His smirk curves sharper, more amused now. He knows. Yep. And he’s enjoying every second of this little identity reveal like he’s got front-row seats to my meltdown.
“He made you sound like a mob boss’s daughter,” Drew says. “Like we’d end up sleeping with the fishes if we looked at you wrong.”
Not far off.
“So yeah,” I mutter. “I heard I’m off-limits. Like I’m radioactive or something.”
“I guess that makes us both toxic,” he says.
“Especially after what happened last night.” I wince, and inside I want to scream. Of course, my escape from reality would be with a fucking hockey player. A Wildcat on top of it. Maybe that’s why he seemed so familiar. “We should probably forget that happened.”
“It was a rather painful experience.”
I squint. “What?”
His stare is unreadable. After a beat, he sighs and says, “Nothing.”
He still stares at me like he can see through my skin, and for a second, I want to bolt. Just leave. Pretend this never happened and ghost the article, just like I’ve ghosted every other uncomfortable thing before this.
Classic Jade. Run before they get the chance to leave first.
A system that worked until my ex. But I’m not running now.
Something stops me. Maybe it’s the bruise I left on his pride or wherever else it is. Maybe it’s the way he’s so calm and cocky while I’m standing here unraveling like a pulled thread.
Or maybe I’m just so goddamn tired of people deciding who I am before I get a chance to show them.
This isn’t just some write-up for Howell. This is my grade. My ticket to graduation. My chance to prove I’m more than the messed-up girl he dumped a punishment on so that he wouldn’t have to deal with me.
I shouldn’t ask. I should walk out, flip him off, and make a scene that’ll go down in team history.
But I don’t.
I square my shoulders. Lick the fear off my teeth.
“We’ll do the interview and be done with each other.” My words come out sharper than I want. “You can stop stressing. I’m not here to collect a hockey boyfriend.”
“Good. Because I’m not interested in distractions.” He folds his arms, like what I said actually irritated him.
And then I see it.
The towel shifts, revealing what can only be described as impressive DNA. But his generous cock isn’t what stops me. No. It’s the angry purple and red bruise covering the tip.
Oh. My. God.
I branded him. It looks like a love note written in Morse code. With my teeth .
My cheeks burn. “Holy shit. Did I do that?”

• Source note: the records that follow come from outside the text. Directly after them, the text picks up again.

(** X2: in the first loop blank lines only separate: a blank line at the
    start, at the end, or directly after another blank line changes
    nothing in the paragraphs. *)
Theorem blank_lines_only_separate (b b' : str) (lines1 lines2 : list str)
  (Hb : blank b = true) (Hb' : blank b' = true) :
  break_into_paragraphs (b :: lines2) = break_into_paragraphs lines2
  /\ break_into_paragraphs (lines1 ++ [b]) = break_into_paragraphs lines1
  /\ break_into_paragraphs (lines1 ++ b :: b' :: lines2)
     = break_into_paragraphs (lines1 ++ b :: lines2).
Proof.
  rewrite !break_into_paragraphs_group. split; [|split].
  - cbn [group]. rewrite Hb. reflexivity.
  - apply group_trailing_blank, Hb.
  - apply group_double_blank; assumption.
Qed.

Lemma blank_lines_only_separate_witness :
  break_into_paragraphs [lit "a"; []; [SPACE]; lit "b"]
  = break_into_paragraphs [lit "a"; []; lit "b"].
Proof.
  apply (blank_lines_only_separate [] [SPACE] [lit "a"] [lit "b"]);
    reflexivity.
Defined.

Lemma splitlines_from_final_LF s : forall cur aftercr,
  (aftercr = true -> cur = []) ->
  splitlines_from cur aftercr (s ++ [LF]) = splitlines_from cur aftercr s
  \/ splitlines_from cur aftercr (s ++ [LF])
     = splitlines_from cur aftercr s ++ [[]].
Proof.
  induction s as [|c s IH]; intros cur aftercr Hinv.
  - cbn [app splitlines_from]. destruct aftercr.
    + rewrite (Hinv eq_refl). left. reflexivity.
    + cbn. destruct cur; [right | left]; reflexivity.
  - cbn [app splitlines_from].
    destruct (aftercr && char_eqb c LF); [apply IH; auto|].
    destruct (islinebreak c).
    + destruct (IH [] (char_eqb c CR) (fun _ => eq_refl)) as [-> | ->];
        [left | right]; reflexivity.
    + apply IH. discriminate.
Qed.

(** X3: a line feed added at the end of a text does not change the
    document built from it. *)
Theorem final_newline_irrelevant (text : str) :
  exists m m',
    Makefile_init text = Ok m /\ Makefile_init (text ++ [LF]) = Ok m'
    /\ sections m' = sections m.
Proof.
  rewrite !Makefile_init_eq. eexists. eexists.
  split; [reflexivity|]. split; [reflexivity|].
  cbn [sections]. unfold parse_sections, splitlines.
  destruct (splitlines_from_final_LF text [] false) as [-> | ->];
    [discriminate | reflexivity |].
  rewrite !break_into_paragraphs_group.
  rewrite group_trailing_blank by reflexivity. reflexivity.
Qed.

(** ** Invariants of a constructed document *)

Lemma good_paragraph_nonempty p : good_paragraph p -> contents p <> [].
Proof.
  intros (ls & Hne & Hgood & Hc) H. rewrite H in Hc.
  destruct ls as [|l ls]; [congruence|].
  inversion Hgood as [|? ? Hl _]; subst.
  apply goodline_nonempty in Hl.
  destruct l as [|c l]; [congruence|].
  destruct ls; discriminate Hc.
Qed.
(** The deferred parity sequence: for every data qubit, CNOT into ancilla
    0, then Hadamard, CNOT into ancilla 1, Hadamard; both ancillas are
    measured at the end. *)
Definition spec_deferred_checks (n : nat) (data anc : QuantumRegister) (c : ClassicalRegister)
    : list Operation :=
  flat_map (λ i, [ControlledGate data.[i] anc.[0];
                  SingleQubitGate Kh data.[i];
                  ControlledGate data.[i] anc.[1];
                  SingleQubitGate Kh data.[i]]) (seq 0 n)
  ++ [Measure anc.[0] c.[0]; Measure anc.[1] c.[1]].

(** The dynamical-decoupling fragment in the words of the spec. *)
Definition spec_dynamical_decoupling (data : QuantumRegister) : list Operation :=
  map (SingleQubitGate Kx) (qubits data) ++ [Barrier] ++ map (SingleQubitGate Ky) (qubits data).

(** The two logical-zero constructions of section 4.2 for a data register
    of any size. *)
Definition spec_cnot_cascade (data : QuantumRegister) : list Operation :=
  map (λ i, ControlledGate data.[0] data.[i]) (seq 1 (qsize data - 1)).

Definition spec_ghz_cascade (data : QuantumRegister) : list Operation :=
  SingleQubitGate Kh data.[0] :: spec_cnot_cascade data.

Definition spec_doubled (data : QuantumRegister) : list Operation :=
  spec_cnot_cascade data ++ map (SingleQubitGate Kh) (qubits data)
  ++ spec_cnot_cascade data ++ map (SingleQubitGate Kh) (qubits data).

(** Roles of qubits, and what a control circuit may contain. *)
Definition is_data (q : Qubit) : bool := String.eqb (qname (qreg q)) "data".

Definition touches_ancilla (o : Operation) : bool :=
  existsb (λ q, negb (is_data q)) (op_qubits o).

Definition measurements (qc : QuantumCircuit) : list (Qubit * Clbit) :=
  omap (λ o, match o with Measure q b => Some (q, b) | _ => None end) (ops qc).

(** A parity check couples a data qubit into an ancilla. *)
Definition is_parity_coupling (o : Operation) : bool :=
  match o with
  | ControlledGate c t => is_data c && negb (is_data t)
  | _ => false
  end.

(** The control baseline of section 4.3: one or two measurements, all of
    data qubits, and nothing that touches an ancilla or extracts a parity. *)
Definition control_baseline (qc : QuantumCircuit) : bool :=
  bool_decide (1 ≤ length (measurements qc) ≤ 2)%nat
  && forallb (λ m, is_data m.1) (measurements qc)
  && forallb (λ o, negb (touches_ancilla o)) (ops qc)
  && forallb (λ o, negb (is_parity_coupling o)) (ops qc).

(** The channels in the words of the spec (section 4.4). *)
Definition spec_depolarizing (p : Q) : Channel :=
  [("X", p / 3); ("Y", p / 3); ("Z", p / 3); ("I", 1 - p)]%Q.

Definition spec_leakage (p_leak : Q) : Channel :=
  [("Z", p_leak); ("I", 1 - p_leak)]%Q.

Definition spec_leakage2 (p : Q) : Channel :=
  [("XX", p / 2); ("ZZ", p / 2); ("II", 1 - p)]%Q.

(** A channel is one of the two leakage forms when it has exactly their
    terms, in any order. *)
Definition is_leakage_channel (p p_leak : Q) (ch : Channel) : Prop :=
  ch ≡ₚ spec_leakage p_leak ∨ ch ≡ₚ spec_leakage2 p.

“No one else sucked like they were trying to extract my soul through a straw.”
My mouth opens. Closes. I stand there flabbergasted, not knowing what to say.
“Um.” I can’t look away, too stunned by what I did. “I’m so sorry. I’m usually better than that.”
His lips curve up once again. “Yeah? Not the first time leaving evidence behind?”
My cheeks flame. “Of course, it’s the first time. Jesus.”
“Okay, okay.” His chuckles echo in the room.
I snap my gaze back to his and straighten my shoulders. The amusement dancing in his eyes irritates me. I don’t say anything else. I’ll be damned if he thinks he’s gotten to me. So, I let out a sharp breath and pretend nothing happened. Pretending I’m in control again.
Like I can shrug it all off.
Like I’m not imagining his eyes on me until I see him next.
“Don’t be late for the interview,” I say. Without another word, I yank the towel off without looking back and toss it in the bin on my way out.
Mr. Hottie will not get the best of me.